(DATASET)

(** * Recipe Finder: a shallow embedding of [src/App.js]

    The development models the logical core of the React component:
    the two normalisation helpers [extractIngredients] and
    [formatInstructions], the ingredient search [searchRecipes] and the
    detail fetch [fetchRecipeDetails].

    Conventions.
    - A JavaScript string is a [string]; its characters are the code units
      0..255.
    - A value that may be [null] or [undefined] is an [option].
    - The component state (the [useState] cells) is the record [app_state];
      every [setX] call is a functional update of one field.
    - An [await] is a suspension point: an asynchronous function is split
      into the part that runs synchronously when it is called and a step
      function that consumes the settlement of one network request. *)

From Stdlib Require Import String Ascii List Bool Arith Lia DecimalString.
From stdpp Require Import base option list gmap strings.
Import ListNotations.

Local Open Scope string_scope.
Local Open Scope list_scope.
Local Open Scope nat_scope.

(* ================================================================== *)
(** * Part I: the embedding *)
(* ================================================================== *)

(** ** JavaScript string primitives *)

(** [String.prototype.trim] strips WhiteSpace and LineTerminator code
    points.  Below 256 these are TAB, LF, VT, FF, CR, SPACE and NBSP. *)
Definition is_whitespace (c : ascii) : bool :=
  let n := nat_of_ascii c in
  ((9 <=? n) && (n <=? 13)) || (n =? 32) || (n =? 160).

Fixpoint trimStart (s : string) : string :=
  match s with
  | EmptyString => EmptyString
  | String c s' => if is_whitespace c then trimStart s' else s
  end.

Fixpoint trimEnd (s : string) : string :=
  match s with
  | EmptyString => EmptyString
  | String c s' =>
      match trimEnd s' with
      | EmptyString => if is_whitespace c then EmptyString else String c EmptyString
      | String _ _ as t => String c t
      end
  end.

(** [s.trim()] *)
Definition trim (s : string) : string := trimEnd (trimStart s).

(** [s.split(sep)] for a one-character separator.  The result is never
    empty: [''.split(',')] is [['']]. *)
Fixpoint split (sep : ascii) (s : string) : list string :=
  match s with
  | EmptyString => [EmptyString]
  | String c s' =>
      if Ascii.eqb c sep then EmptyString :: split sep s'
      else match split sep s' with
           | piece :: rest => String c piece :: rest
           | [] => [String c EmptyString]
           end
  end.

(** [arr.join(sep)] on an array of strings. *)
Fixpoint join (sep : string) (l : list string) : string :=
  match l with
  | [] => EmptyString
  | [x] => x
  | x :: rest => x +:+ sep +:+ join sep rest
  end.

(** Truthiness of a string: every string but [''] is truthy. *)
Definition truthy (s : string) : bool :=
  match s with
  | EmptyString => false
  | String _ _ => true
  end.

(** Template-literal rendering of a number: [`${i}`]. *)
Definition string_of_nat (n : nat) : string :=
  NilEmpty.string_of_uint (Nat.to_uint n).

Definition LF : ascii := "010"%char.
Definition comma : ascii := ","%char.
Definition dquote : string := String "034"%char EmptyString.

(** Properties of strings used to state the results. *)
Fixpoint all_whitespace (s : string) : bool :=
  match s with
  | EmptyString => true
  | String c s' => is_whitespace c && all_whitespace s'
  end.

Definition first_char (s : string) : option ascii :=
  match s with
  | EmptyString => None
  | String c _ => Some c
  end.

Fixpoint last_char (s : string) : option ascii :=
  match s with
  | EmptyString => None
  | String c EmptyString => Some c
  | String _ s' => last_char s'
  end.

Fixpoint contains_char (c : ascii) (s : string) : bool :=
  match s with
  | EmptyString => false
  | String a s' => Ascii.eqb a c || contains_char c s'
  end.

(** A string is trimmed when it neither starts nor ends with whitespace. *)
Definition trimmed (s : string) : Prop :=
  (forall c, first_char s = Some c -> is_whitespace c = false) /\
  (forall c, last_char s = Some c -> is_whitespace c = false).

(** [t] occurs in [s] as a contiguous run of characters. *)
Definition substring_of (t s : string) : Prop :=
  exists pre post, s = pre +:+ t +:+ post.

(** ** The upstream records *)

(** A field of a JSON object of the upstream service: [null] or a string.
    A key that is absent from the object reads as [undefined], which is
    [None] of the map lookup. *)
Inductive json_value : Type :=
  | JNull
  | JString (s : string).

(** The full record returned by the lookup-by-identifier endpoint; its
    fields ([strMeal], [strIngredient1], ..., [strMeasure20], ...) are read
    by name. *)
Abbreviation RecipeDetail := (gmap string json_value).
Lemma DELETE_success (entry : QueueEntry) :
  jobs (store s) !! id = Some row ->
  job_status row <> completed ->
  queue s !! id = Some entry ->
  entry_locked entry = false ->
  DELETE now id s =
    (JobCancelled,
     {| store := updateJobRow id (patchCancelled now) (store s);
        queue := delete id (queue s) |}).
Proof.
  intros Hrow Hnc Hq Hl. unfold DELETE, cancelJob.
  rewrite (findJob_found _ _ _ Hrow), Hq, Hl.
  destruct (JobStatus_eqb (job_status row) completed) eqn:E; [|reflexivity].
  apply JobStatus_eqb_spec in E. contradiction.
Qed.

Lemma DELETE_gone :
  jobs (store s) !! id = Some row ->
  job_status row <> completed ->
  queue s !! id = None ->
  DELETE now id s = (DeleteError 500 "Failed to cancel job", s).
Proof.
  intros Hrow Hnc Hq. unfold DELETE, cancelJob.
  rewrite (findJob_found _ _ _ Hrow), Hq.
  destruct (JobStatus_eqb (job_status row) completed) eqn:E.
  - apply JobStatus_eqb_spec in E. contradiction.
  - now destruct s.
Qed.

End Cancelling.

(** X18. Submission followed by cancellation: a job that [POST] has just
    created (under an id the queue did not hold) is cancelled by the first
    cancel request, which leaves its row in status [cancelled] and the
    queue without the entry; a second cancel request for the same job is
    refused with status 500 and changes nothing. *)
Theorem POST_then_DELETE_twice
    (env : ApiEnv) (body : option json) (s : Server) (id : string)
    (status : JobStatus) (t1 t2 : Z) :
  fst (POST env body s) = JobCreated id status ->
  queue s !! id = None ->
  let first := DELETE t1 id (snd (POST env body s)) in
  let second := DELETE t2 id (snd first) in
  fst first = JobCancelled /\
  job_status <$> jobs (store (snd first)) !! id = Some cancelled /\
  queue (snd first) !! id = None /\
  second = (DeleteError 500 "Failed to cancel job", snd first).
Proof.
  intros Ho Hq first second. subst second first.
  destruct (POST_created env s body id status Ho)
    as (criteria & row & _ & _ & Hst & _ & _ & _ & E).
  rewrite E. clear E.
  set (s1 := {| store := _; queue := _ |}).
  assert (Hrow1 : jobs (store s1) !! id = Some row) by apply lookup_insert_eq.
  assert (Hq1 : exists entry, queue s1 !! id = Some entry /\ entry_locked entry = false).
  { unfold s1, addScrapingJob. cbn [queue]. rewrite Hq. eexists.
    split; [apply lookup_insert_eq | reflexivity]. }
  destruct Hq1 as (entry & Hq1 & Hl).
  assert (Hnc : job_status row <> completed) by (rewrite Hst; discriminate).
  rewrite (DELETE_success t1 id s1 row entry Hrow1 Hnc Hq1 Hl). cbn [fst snd].
  set (s2 := {| store := _; queue := _ |}).
  assert (Hrow2 : jobs (store s2) !! id = Some (applyPatch (patchCancelled t1) row)).
  { unfold s2. cbn [store]. now rewrite updateJobRow_lookup, Hrow1. }
  assert (Hq2 : queue s2 !! id = None) by apply lookup_delete_eq.
  split; [reflexivity|]. split; [now rewrite Hrow2|]. split; [exact Hq2|].
  apply (DELETE_gone t2 id s2 _ Hrow2); [discriminate | exact Hq2].
Qed.

Lemma POST_then_DELETE_twice_witness :
  fst (DELETE 2000 "job-7"
         (snd (POST Sample.apiEnv (Some (Sample.request 3)) Sample.emptyServer))) =
  JobCancelled /\
  fst (DELETE 3000 "job-7"
         (snd (DELETE 2000 "job-7"
                 (snd (POST Sample.apiEnv (Some (Sample.request 3))
                            Sample.emptyServer))))) =
  DeleteError 500 "Failed to cancel job".
Proof.
  destruct (POST_then_DELETE_twice Sample.apiEnv (Some (Sample.request 3))
              Sample.emptyServer "job-7" pending 2000 3000)
    as (H1 & _ & _ & H2).
  - vm_compute. reflexivity.
  - reflexivity.
  - split; [exact H1|]. now rewrite H2.
Defined.

(** ** The exported sheet *)

Section Sheets.

Import GoogleSheetsService.

Variables (today : string) (leads : list LeadData).

Lemma row_length (lead : LeadData) : length (row today lead) = length headers.
Proof. reflexivity. Qed.

(** Clearing the columns A to Z empties a sheet whose rows end within
    them. *)
Lemma clear_narrow (held : list (list string)) :
  Forall (fun cells => (length cells <= 26)%nat) held ->
  usedRows (map clearColumns held) = [].
Proof.
  intros H. induction H as [|cells below Hc _ IH]; cbn [map usedRows]; [reflexivity|].
  rewrite IH. unfold clearColumns.
  apply Nat.leb_le in Hc. rewrite Hc. reflexivity.
Qed.

(** The sheet that [exportLeads] writes, and the sheets it leaves alone. *)
Lemma exportLeads_sheet (options : ExportOptions) (doc : Spreadsheet) :
  let name := default "Leads" (sheetName options) in
  let held := if default false (clearExisting options)
              then usedRows (map clearColumns (default [] (doc !! name)))
              else default [] (doc !! name) in
  let values := if default true (includeHeaders options)
                then headers :: map (row today) leads
                else map (row today) leads in
  exportLeads today leads options doc !! name = Some (held ++ values) /\
  forall other, other <> name ->
    exportLeads today leads options doc !! other = doc !! other.
Proof.
  intros name held values. subst held values.
  unfold exportLeads, append, clearSheet, ensureSheetExists. cbv zeta. fold name.
  generalize (if default true (includeHeaders options)
              then headers :: map (row today) leads
              else map (row today) leads) as values.
  intros values. split.
  - rewrite lookup_alter_eq.
    destruct (default false (clearExisting options)), (doc !! name) eqn:E;
      rewrite ?lookup_alter_eq, ?lookup_insert_eq, ?E; reflexivity.
  - intros other Hne. rewrite lookup_alter_ne by congruence.
    destruct (default false (clearExisting options)), (doc !! name) eqn:E;
      rewrite ?lookup_alter_ne, ?lookup_insert_ne by congruence; reflexivity.
Qed.

(** With [clearExisting] set, on a sheet whose rows end within the columns
    A to Z. *)
Lemma exportLeads_cleared (options : ExportOptions) (doc : Spreadsheet) :
  default false (clearExisting options) = true ->
  let name := default "Leads" (sheetName options) in
  Forall (fun cells => (length cells <= 26)%nat) (default [] (doc !! name)) ->
  exportLeads today leads options doc !! name =
    Some (if default true (includeHeaders options)
          then headers :: map (row today) leads
          else map (row today) leads).
Proof.
  intros Hclear name Hnarrow.
  destruct (exportLeads_sheet options doc) as [Hs _]. cbv zeta in Hs. fold name in Hs.
  rewrite Hclear, (clear_narrow _ Hnarrow) in Hs. exact Hs.
Qed.

End Sheets.





(** X21. The sheet a run produces.  When launch, login and the export
    work, the row of the job is in the store, the listings of the search all
    fit the columns of the leads and companies tables and at least one of
    them qualifies, the batch the run hands to [exportLeads] with the
    processor's options fills the sheet [Leads] with the header row followed
    by one row per qualifying listing, in the order of discovery, whatever
    the sheet held in the columns A to Z.  Each row has a cell under every
    header, and the cells under Company, Job Title, Job URL and Job Location
    are those of the listing. *)
Theorem process_fills_the_sheet
    (env : Env) (data : ScrapingJobData) (w : World) (sheet : string) (row0 : JobRow) :
  setupSucceeds env ->
  spreadsheet env = Some sheet ->
  exportSucceeds env = true ->
  jobs (db w) !! jobId data = Some row0 ->
  Forall (fun l => fitsColumns env l = true)
         (found (searchRun env (searchCriteria data))) ->
  let kept := List.filter (qualifies env (searchCriteria data))
                          (found (searchRun env (searchCriteria data))) in
  kept <> [] ->
  exists batch,
    exportsSince w (snd (process env data w)) [(sheet, batch)] /\
    forall today (doc : GoogleSheetsService.Spreadsheet),
    Forall (fun cells => (length cells <= 26)%nat) (default [] (doc !! "Leads")) ->
    exists rows,
      GoogleSheetsService.exportLeads today batch
        GoogleSheetsService.processorOptions doc !! "Leads" =
        Some (GoogleSheetsService.headers :: rows) /\
      Forall2 (fun cells l =>
                 length cells = length GoogleSheetsService.headers /\
                 GoogleSheetsService.cellUnder "Company" cells = Some (company l) /\
                 GoogleSheetsService.cellUnder "Job Title" cells = Some (title l) /\
                 GoogleSheetsService.cellUnder "Job URL" cells = Some (url l) /\
                 GoogleSheetsService.cellUnder "Job Location" cells = Some (location l))
              rows kept.
Proof.
  intros Hs Hsheet Hx Hrow Hfit kept Hkept.
  destruct (process_ends env data w Hs) as (fresh & Hrows & Hcases). cbv zeta in *.
  rewrite (persists_qualifies env w _ _ row0 _ Hrow Hfit) in Hrows, Hcases.
  fold kept in Hcases, Hrows.
  destruct Hcases as [(Hn & _)|[(_ & sheet' & Hsheet' & _ & _ & _ & Ex)
                              |(_ & m & _ & Hm & _)]].
  - contradiction.
  - assert (sheet' = sheet) as -> by congruence.
    exists (zip_with (fun row l => leadData row (company l)) fresh kept).
    split; [exact Ex|]. intros today doc Hnarrow.
    exists (map (GoogleSheetsService.row today)
                (zip_with (fun row l => leadData row (company l)) fresh kept)).
    split; [exact (exportLeads_cleared today _ GoogleSheetsService.processorOptions doc
                     eq_refl Hnarrow)|].
    clear - Hrows.
    induction Hrows as [|row l fresh' kept' (rowId & c & ->) _ IH];
      cbn [zip_with map]; constructor; [|exact IH].
    repeat split.
  - exfalso. destruct Hm as [[Hm _]|(_ & Hm & _)]; congruence.
Qed.
(** C10.  A turn that leaves by the skip branch, by a missing identifier
    or by an art lookup that returned no URL creates no directory and
    writes no file: the set of paths is unchanged and no event of the turn
    is a [Makedirs] or a [SaveJpeg].  Conversely every turn either has
    that property, or the art resolver returned an asset URL and the
    creation of the artist's directory follows the lookup in the trace. *)
Theorem directory_only_after_resolution (a : artist) (o : oracle) (w : world) :
  (skips cfg a w = true -> no_fs_effect w (process_artist cfg a o w).1)
  /\ (skips cfg a w = false ->
      next_mbid (guids a) = None \/ next_mbid (guids a) = Some "" ->
      no_fs_effect w (process_artist cfg a o w).1)
  /\ (forall m v d,
      skips cfg a w = false -> next_mbid (guids a) = Some m -> m <> "" ->
      get_logo cfg o m (title a) w = (after_lookup cfg m w, inr (v, d)) ->
      truthy v = false ->
      no_fs_effect w (process_artist cfg a o w).1)
  /\ (no_fs_effect w (process_artist cfg a o w).1
      \/ exists m v d,
           resolved cfg a o w m v d
           /\ exists evs,
                trace (process_artist cfg a o w).1
                = trace w ++ [Sleep; HttpGet (PStr (fanart_url cfg m)) 10;
                              Makedirs (artist_dir a)] ++ evs).
Proof.
  assert (forall w', w' = with_stats incr_skipped w -> no_fs_effect w w') as Hskip.
  { intros w' ->. split; [done|]. exists []. by rewrite app_nil_r. }
  assert (forall f lv t, no_fs_effect w (add_events [Log lv t] (with_stats f w)))
    as Hnoid.
  { intros f lv t. split; [done|]. exists [Log lv t]. split; [done|].
    by repeat constructor. }
  assert (forall f lv t m,
            no_fs_effect w (add_events [Log lv t] (with_stats f (after_lookup cfg m w))))
    as Hunres.
  { intros f lv t m. split; [done|].
    exists [Sleep; HttpGet (PStr (fanart_url cfg m)) 10; Log lv t].
    split; [cbn; by rewrite <- app_assoc | by repeat constructor]. }
  split; [|split; [|split]].
  - intros Hs. rewrite exit_skip by done. by apply Hskip.
  - intros Hs Hm. rewrite exit_no_id by done. apply Hnoid.
  - intros m v d Hs Hm Hne Hg Hv.
    rewrite (exit_unresolved a o w m v d) by done. apply Hunres.
  - destruct (exits_cover a o w)
      as [Hs|[[Hs Hm]|[(m & v & d & Hs & Hm & Hne & Hg & Hv)|(m & v & d & Hres)]]].
    + left. rewrite exit_skip by done. by apply Hskip.
    + left. rewrite exit_no_id by done. apply Hnoid.
    + left. rewrite (exit_unresolved a o w m v d) by done. apply Hunres.
    + right. exists m, v, d. split; [done|].
      rewrite (exit_resolved a o w m v d Hres).
      destruct (makedirs_reply o) as [e|[]].
      * eexists. cbn. rewrite <- !app_assoc. reflexivity.
      * destruct (process_image_trace o v (img_path a) (ready_world cfg a m w))
          as [evs Hevs].
        cbn zeta.
        destruct ((process_image o v (img_path a) (ready_world cfg a m w)).2)
          as [e|[|]].
        -- exists evs. cbn [fst]. rewrite Hevs. cbn. by rewrite <- !app_assoc.
        -- destruct (UPDATE_PLEX cfg); [destruct (upload_reply o) as [pe|[]]|];
             eexists; cbn; rewrite Hevs; cbn; rewrite <- !app_assoc; cbn;
             reflexivity.
        -- exists evs. cbn [fst]. rewrite Hevs. cbn. by rewrite <- !app_assoc.
Qed.
(* ===== verification/_CoqProject ===== *)
-Q . S2P
Prelude.v
Abi.v
Snapshot.v
PolicyQuery.v
Userspace.v
PolicyResolve.v
Ctl.v
RoundTrip.v
EndToEnd.v
Load.v
UserMem.v
OwnedPorts.v
PendingSeq.v
Stats.v
PortStats.v
UdpRate.v
Device.v
CharDev.v
DeviceInv.v
Bpf.v
StatsRing.v
SeqFilter.v
SocketHooks.v
Iface.v
SockOpt.v
Names.v
PktInfo.v
Netlink.v
ModuleInit.v
PortScan.v
Cover.v
FileHiding.v
StatsJson.v
DaemonLoop.v
KCore.v
KSocket.v
KNet.v
JsonObject.v
JsonParse.v
JsonEdit.v
JsonPrint.v
JsonTree.v
JsonText.v
CtlMain.v
CtlPreview.v
CtlStats.v
DaemonMain.v
Reload.v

(End DATASET)

→ ASSIGNMENT:
From the line holding "w ++ [Sleep;" to the line holding "PolicyQuery.v", inclusive, restate each line above exactly as written.

→ OUTPUT FOR THIS EXERCISE:
                = trace w ++ [Sleep; HttpGet (PStr (fanart_url cfg m)) 10;
                              Makedirs (artist_dir a)] ++ evs).
Proof.
  assert (forall w', w' = with_stats incr_skipped w -> no_fs_effect w w') as Hskip.
  { intros w' ->. split; [done|]. exists []. by rewrite app_nil_r. }
  assert (forall f lv t, no_fs_effect w (add_events [Log lv t] (with_stats f w)))
    as Hnoid.
  { intros f lv t. split; [done|]. exists [Log lv t]. split; [done|].
    by repeat constructor. }
  assert (forall f lv t m,
            no_fs_effect w (add_events [Log lv t] (with_stats f (after_lookup cfg m w))))
    as Hunres.
  { intros f lv t m. split; [done|].
    exists [Sleep; HttpGet (PStr (fanart_url cfg m)) 10; Log lv t].
    split; [cbn; by rewrite <- app_assoc | by repeat constructor]. }
  split; [|split; [|split]].
  - intros Hs. rewrite exit_skip by done. by apply Hskip.
  - intros Hs Hm. rewrite exit_no_id by done. apply Hnoid.
  - intros m v d Hs Hm Hne Hg Hv.
    rewrite (exit_unresolved a o w m v d) by done. apply Hunres.
  - destruct (exits_cover a o w)
      as [Hs|[[Hs Hm]|[(m & v & d & Hs & Hm & Hne & Hg & Hv)|(m & v & d & Hres)]]].
    + left. rewrite exit_skip by done. by apply Hskip.
    + left. rewrite exit_no_id by done. apply Hnoid.
    + left. rewrite (exit_unresolved a o w m v d) by done. apply Hunres.
    + right. exists m, v, d. split; [done|].
      rewrite (exit_resolved a o w m v d Hres).
      destruct (makedirs_reply o) as [e|[]].
      * eexists. cbn. rewrite <- !app_assoc. reflexivity.
      * destruct (process_image_trace o v (img_path a) (ready_world cfg a m w))
          as [evs Hevs].
        cbn zeta.
        destruct ((process_image o v (img_path a) (ready_world cfg a m w)).2)
          as [e|[|]].
        -- exists evs. cbn [fst]. rewrite Hevs. cbn. by rewrite <- !app_assoc.
        -- destruct (UPDATE_PLEX cfg); [destruct (upload_reply o) as [pe|[]]|];
             eexists; cbn; rewrite Hevs; cbn; rewrite <- !app_assoc; cbn;
             reflexivity.
        -- exists evs. cbn [fst]. rewrite Hevs. cbn. by rewrite <- !app_assoc.
Qed.
(* ===== verification/_CoqProject ===== *)
-Q . S2P
Prelude.v
Abi.v
Snapshot.v
PolicyQuery.v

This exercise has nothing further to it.